Your output should repeat each record below with no differences.

☆ ☆ ☆ ☆

Definition get_user_data (fault : bool) (r : t) (user_id : Z)
    : option (gmap string pyval) :=
  if fault then None
  else
    let user_data := hgetall r (user_key (PInt user_id)) in
    if negb (dict_truthy user_data) then None
    else
      Some (<["user_id" := PInt user_id]>
             (<["consumer_token" := dict_get user_data "consumer_token"]>
               (<["platform" := dict_get user_data "platform"]>
                 (<["device_id" := dict_get user_data "device_id"]> ∅)))).

(** [SISMEMBER]; [False] when the call raises. *)
Definition user_exists (fault : bool) (r : t) (user_id : pyval) : bool :=
  if fault then false
  else bool_decide (py_str user_id ∈ user_ids r).

(** [SCARD]; [0] when the call raises. *)
Definition get_user_count (fault : bool) (r : t) : Z :=
  if fault then 0 else Z.of_nat (size (user_ids r)).

End RedisService.

(** ** services/rds_service.py *)

Module RDSService.

(** A row of the table, as selected by the query
    ([user_id, consumer_token, platform, device_id]). *)
Record Row := mkRow {
  row_user_id : Z;
  row_consumer_token : pyval;
  row_platform : pyval;
  row_device_id : pyval
}.

(** [WHERE user_id = %s LIMIT 1] then [fetchone()] *)
Definition fetchone (table : list Row) (user_id : Z) : option Row :=
  List.find (fun row => row_user_id row =? user_id) table.

(** [fault]: the cursor raises; the error is logged and re-raised. *)
Definition get_user_by_id (fault : bool) (table : list Row) (user_id : Z)
    : exc (option (gmap string pyval)) :=
  if fault then Raise "pymysql.Error"
  else
    match fetchone table user_id with
    | None => Return None
    | Some row =>
        Return (Some (<["user_id" := PInt (row_user_id row)]>
                       (<["platform" := py_or (row_platform row) (PStr "")]>
                         (<["device_id" := py_or (row_device_id row) (PStr "")]> ∅))))
    end.

End RDSService.

(** ** services/trino_service.py *)

Module TrinoService.

(** A row of the cursor: [(row[0], row[1], row[2], row[3])]. *)
Definition Row : Type := pyval * pyval * pyval * pyval.

Definition user_of_row (row : Row) : gmap string pyval :=
  let '(c0, c1, c2, c3) := row in
  <["user_id" := c0]>
    (<["consumer_token" := c1]>
      (<["platform" := c2]> (<["device_id" := c3]> ∅))).

(** [scan] is what [cursor.execute; cursor.fetchall] does: [None] when
    it raises (also when there is no connection), in which case the
    error is logged and the empty list returned. *)
Definition fetch_all_users (scan : option (list Row)) : list (gmap string pyval) :=
  match scan with
  | None => []
  | Some rows => List.map user_of_row rows
  end.

End TrinoService.

(** ** services/sync_service.py *)

Module SyncService.

(** The next flag of a fault schedule; no fault once it is exhausted. *)
Definition next_fault (faults : list bool) : bool * list bool :=
  match faults with
  | [] => (false, [])
  | f :: fs => (f, fs)
  end.

(** [user.get(k, default)] *)
Definition get_or (user : gmap string pyval) (k : string) (d : pyval) : pyval :=
  default d (user !! k).

(** What the function logs before it returns [None]. *)
Inductive SyncReport :=
| NoUsersFetched
| Completed (added skipped final_count : Z).

Record LoopState := mkLoop {
  redis : RedisService.t;
  faults : list bool;
  added_count : Z;
  skipped_count : Z
}.

(** One iteration of [for user in users]. *)
Definition sync_user (st : LoopState) (user : gmap string pyval) : LoopState :=
  let user_id := get_or user "user_id" PNone in
  let '(f1, fs1) := next_fault (faults st) in
  if negb (RedisService.user_exists f1 (redis st) user_id) then
    let '(f2, fs2) := next_fault fs1 in
    let '(_, r') :=
      RedisService.add_user_data f2 (redis st) user_id
        (get_or user "consumer_token" (PStr ""))
        (get_or user "platform" (PStr ""))
        (get_or user "device_id" (PStr "")) in
    mkLoop r' fs2 (added_count st + 1) (skipped_count st)
  else
    mkLoop (redis st) fs1 (added_count st) (skipped_count st + 1).

Definition sync_users (users : list (gmap string pyval)) (st : LoopState) : LoopState :=
  List.fold_left sync_user users st.

(** [initial_sync]: [scan] is the outcome of the Trino cursor, [fs] the
    fault schedule of the Redis calls. Returns what is raised or
    logged, the Redis state and the rest of the schedule. *)
Definition initial_sync (scan : option (list TrinoService.Row)) (fs : list bool)
    (r : RedisService.t) : exc SyncReport * RedisService.t * list bool :=
  let '(f0, fs0) := next_fault fs in
  let current_count := RedisService.get_user_count f0 r in
  let users := TrinoService.fetch_all_users scan in
  match users with
  | [] => (Return NoUsersFetched, r, fs0)
  | _ =>
      let st := sync_users users (mkLoop r fs0 0 0) in
      let '(f1, fs1) := next_fault (faults st) in
      let final_count := RedisService.get_user_count f1 (redis st) in
      (Return (Completed (added_count st) (skipped_count st) final_count),
       redis st, fs1)
  end.

End SyncService.

(** ** services/kafka_service.py *)

Module KafkaService.

Import SyncService (next_fault).

(** A [logging.LogRecord]: its level and its formatted message. *)
Record LogRecord := mkRecord {
  levelno : Z;
  message : string
}.

(** [logging.WARNING] *)
Definition WARNING : Z := 30.

Definition keywords : list string :=
  [ "NodeNotReadyError"; "coordinator"; "Heartbeat session expired";
    "connection failed"; "timed out"; "RequestTimedOutError" ].

(** [any(keyword in message for keyword in [...])] *)
Definition coordinator_related (msg : string) : bool :=
  existsb (fun keyword => str_contains keyword msg) keywords.

(** [a > b] on timestamps *)
Definition Qgtb (a b : Q) : bool := negb (Qle_bool a b).

(** [KafkaCoordinatorWarningHandler] *)
Record WarningHandler := mkHandler {
  warning_count : Z;
  last_warning_time : Q;
  warning_window : Z;
  warning_threshold : Z
}.

Definition new_handler : WarningHandler := mkHandler 0 (0 # 1) 30 10.

(** [KafkaService]: [consumer] says whether [self.consumer] is not [None]. *)
Record t := mk {
  consumer : bool;
  running : bool;
  consecutive_errors : Z;
  max_consecutive_errors : Z;
  warning_handler : option WarningHandler;
  failover_triggered : bool
}.

(** [__init__] *)
Definition init : t := mk false false 0 3 None false.

Definition set_errors (n : Z) (k : t) : t :=
  mk (consumer k) (running k) n (max_consecutive_errors k)
     (warning_handler k) (failover_triggered k).

Definition set_running (b : bool) (k : t) : t :=
  mk (consumer k) b (consecutive_errors k) (max_consecutive_errors k)
     (warning_handler k) (failover_triggered k).

Definition set_handler (h : option WarningHandler) (k : t) : t :=
  mk (consumer k) (running k) (consecutive_errors k) (max_consecutive_errors k)
     h (failover_triggered k).

(** [KafkaCoordinatorWarningHandler.emit]; [current_time] is what
    [time.time()] returns. The handler [h] and the service [k] are the
    two objects the method updates. *)
Definition emit (record : LogRecord) (current_time : Q)
    (h : WarningHandler) (k : t) : WarningHandler * t :=
  if levelno record >=? WARNING then
    if coordinator_related (message record) then
      let count0 :=
        if Qgtb (current_time - last_warning_time h) (inject_Z (warning_window h))
        then 0 else warning_count h in
      let count1 := count0 + 1 in
      if count1 >=? warning_threshold h then
        (mkHandler 0 current_time (warning_window h) (warning_threshold h),
         set_errors (max_consecutive_errors k) k)
      else
        (mkHandler count1 current_time (warning_window h) (warning_threshold h), k)
    else (h, k)
  else (h, k).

☆ ☆ ☆ ☆

**Answer area**
Definition get_user_data (fault : bool) (r : t) (user_id : Z)
    : option (gmap string pyval) :=
  if fault then None
  else
    let user_data := hgetall r (user_key (PInt user_id)) in
    if negb (dict_truthy user_data) then None
    else
      Some (<["user_id" := PInt user_id]>
             (<["consumer_token" := dict_get user_data "consumer_token"]>
               (<["platform" := dict_get user_data "platform"]>
                 (<["device_id" := dict_get user_data "device_id"]> ∅)))).

(** [SISMEMBER]; [False] when the call raises. *)
Definition user_exists (fault : bool) (r : t) (user_id : pyval) : bool :=
  if fault then false
  else bool_decide (py_str user_id ∈ user_ids r).

(** [SCARD]; [0] when the call raises. *)
Definition get_user_count (fault : bool) (r : t) : Z :=
  if fault then 0 else Z.of_nat (size (user_ids r)).

End RedisService.

(** ** services/rds_service.py *)

Module RDSService.

(** A row of the table, as selected by the query
    ([user_id, consumer_token, platform, device_id]). *)
Record Row := mkRow {
  row_user_id : Z;
  row_consumer_token : pyval;
  row_platform : pyval;
  row_device_id : pyval
}.

(** [WHERE user_id = %s LIMIT 1] then [fetchone()] *)
Definition fetchone (table : list Row) (user_id : Z) : option Row :=
  List.find (fun row => row_user_id row =? user_id) table.

(** [fault]: the cursor raises; the error is logged and re-raised. *)
Definition get_user_by_id (fault : bool) (table : list Row) (user_id : Z)
    : exc (option (gmap string pyval)) :=
  if fault then Raise "pymysql.Error"
  else
    match fetchone table user_id with
    | None => Return None
    | Some row =>
        Return (Some (<["user_id" := PInt (row_user_id row)]>
                       (<["platform" := py_or (row_platform row) (PStr "")]>
                         (<["device_id" := py_or (row_device_id row) (PStr "")]> ∅))))
    end.

End RDSService.

(** ** services/trino_service.py *)

Module TrinoService.

(** A row of the cursor: [(row[0], row[1], row[2], row[3])]. *)
Definition Row : Type := pyval * pyval * pyval * pyval.

Definition user_of_row (row : Row) : gmap string pyval :=
  let '(c0, c1, c2, c3) := row in
  <["user_id" := c0]>
    (<["consumer_token" := c1]>
      (<["platform" := c2]> (<["device_id" := c3]> ∅))).

(** [scan] is what [cursor.execute; cursor.fetchall] does: [None] when
    it raises (also when there is no connection), in which case the
    error is logged and the empty list returned. *)
Definition fetch_all_users (scan : option (list Row)) : list (gmap string pyval) :=
  match scan with
  | None => []
  | Some rows => List.map user_of_row rows
  end.

End TrinoService.

(** ** services/sync_service.py *)

Module SyncService.

(** The next flag of a fault schedule; no fault once it is exhausted. *)
Definition next_fault (faults : list bool) : bool * list bool :=
  match faults with
  | [] => (false, [])
  | f :: fs => (f, fs)
  end.

(** [user.get(k, default)] *)
Definition get_or (user : gmap string pyval) (k : string) (d : pyval) : pyval :=
  default d (user !! k).

(** What the function logs before it returns [None]. *)
Inductive SyncReport :=
| NoUsersFetched
| Completed (added skipped final_count : Z).

Record LoopState := mkLoop {
  redis : RedisService.t;
  faults : list bool;
  added_count : Z;
  skipped_count : Z
}.

(** One iteration of [for user in users]. *)
Definition sync_user (st : LoopState) (user : gmap string pyval) : LoopState :=
  let user_id := get_or user "user_id" PNone in
  let '(f1, fs1) := next_fault (faults st) in
  if negb (RedisService.user_exists f1 (redis st) user_id) then
    let '(f2, fs2) := next_fault fs1 in
    let '(_, r') :=
      RedisService.add_user_data f2 (redis st) user_id
        (get_or user "consumer_token" (PStr ""))
        (get_or user "platform" (PStr ""))
        (get_or user "device_id" (PStr "")) in
    mkLoop r' fs2 (added_count st + 1) (skipped_count st)
  else
    mkLoop (redis st) fs1 (added_count st) (skipped_count st + 1).

Definition sync_users (users : list (gmap string pyval)) (st : LoopState) : LoopState :=
  List.fold_left sync_user users st.

(** [initial_sync]: [scan] is the outcome of the Trino cursor, [fs] the
    fault schedule of the Redis calls. Returns what is raised or
    logged, the Redis state and the rest of the schedule. *)
Definition initial_sync (scan : option (list TrinoService.Row)) (fs : list bool)
    (r : RedisService.t) : exc SyncReport * RedisService.t * list bool :=
  let '(f0, fs0) := next_fault fs in
  let current_count := RedisService.get_user_count f0 r in
  let users := TrinoService.fetch_all_users scan in
  match users with
  | [] => (Return NoUsersFetched, r, fs0)
  | _ =>
      let st := sync_users users (mkLoop r fs0 0 0) in
      let '(f1, fs1) := next_fault (faults st) in
      let final_count := RedisService.get_user_count f1 (redis st) in
      (Return (Completed (added_count st) (skipped_count st) final_count),
       redis st, fs1)
  end.

End SyncService.

(** ** services/kafka_service.py *)

Module KafkaService.

Import SyncService (next_fault).

(** A [logging.LogRecord]: its level and its formatted message. *)
Record LogRecord := mkRecord {
  levelno : Z;
  message : string
}.

(** [logging.WARNING] *)
Definition WARNING : Z := 30.

Definition keywords : list string :=
  [ "NodeNotReadyError"; "coordinator"; "Heartbeat session expired";
    "connection failed"; "timed out"; "RequestTimedOutError" ].

(** [any(keyword in message for keyword in [...])] *)
Definition coordinator_related (msg : string) : bool :=
  existsb (fun keyword => str_contains keyword msg) keywords.

(** [a > b] on timestamps *)
Definition Qgtb (a b : Q) : bool := negb (Qle_bool a b).

(** [KafkaCoordinatorWarningHandler] *)
Record WarningHandler := mkHandler {
  warning_count : Z;
  last_warning_time : Q;
  warning_window : Z;
  warning_threshold : Z
}.

Definition new_handler : WarningHandler := mkHandler 0 (0 # 1) 30 10.

(** [KafkaService]: [consumer] says whether [self.consumer] is not [None]. *)
Record t := mk {
  consumer : bool;
  running : bool;
  consecutive_errors : Z;
  max_consecutive_errors : Z;
  warning_handler : option WarningHandler;
  failover_triggered : bool
}.

(** [__init__] *)
Definition init : t := mk false false 0 3 None false.

Definition set_errors (n : Z) (k : t) : t :=
  mk (consumer k) (running k) n (max_consecutive_errors k)
     (warning_handler k) (failover_triggered k).

Definition set_running (b : bool) (k : t) : t :=
  mk (consumer k) b (consecutive_errors k) (max_consecutive_errors k)
     (warning_handler k) (failover_triggered k).

Definition set_handler (h : option WarningHandler) (k : t) : t :=
  mk (consumer k) (running k) (consecutive_errors k) (max_consecutive_errors k)
     h (failover_triggered k).

(** [KafkaCoordinatorWarningHandler.emit]; [current_time] is what
    [time.time()] returns. The handler [h] and the service [k] are the
    two objects the method updates. *)
Definition emit (record : LogRecord) (current_time : Q)
    (h : WarningHandler) (k : t) : WarningHandler * t :=
  if levelno record >=? WARNING then
    if coordinator_related (message record) then
      let count0 :=
        if Qgtb (current_time - last_warning_time h) (inject_Z (warning_window h))
        then 0 else warning_count h in
      let count1 := count0 + 1 in
      if count1 >=? warning_threshold h then
        (mkHandler 0 current_time (warning_window h) (warning_threshold h),
         set_errors (max_consecutive_errors k) k)
      else
        (mkHandler count1 current_time (warning_window h) (warning_threshold h), k)
    else (h, k)
  else (h, k).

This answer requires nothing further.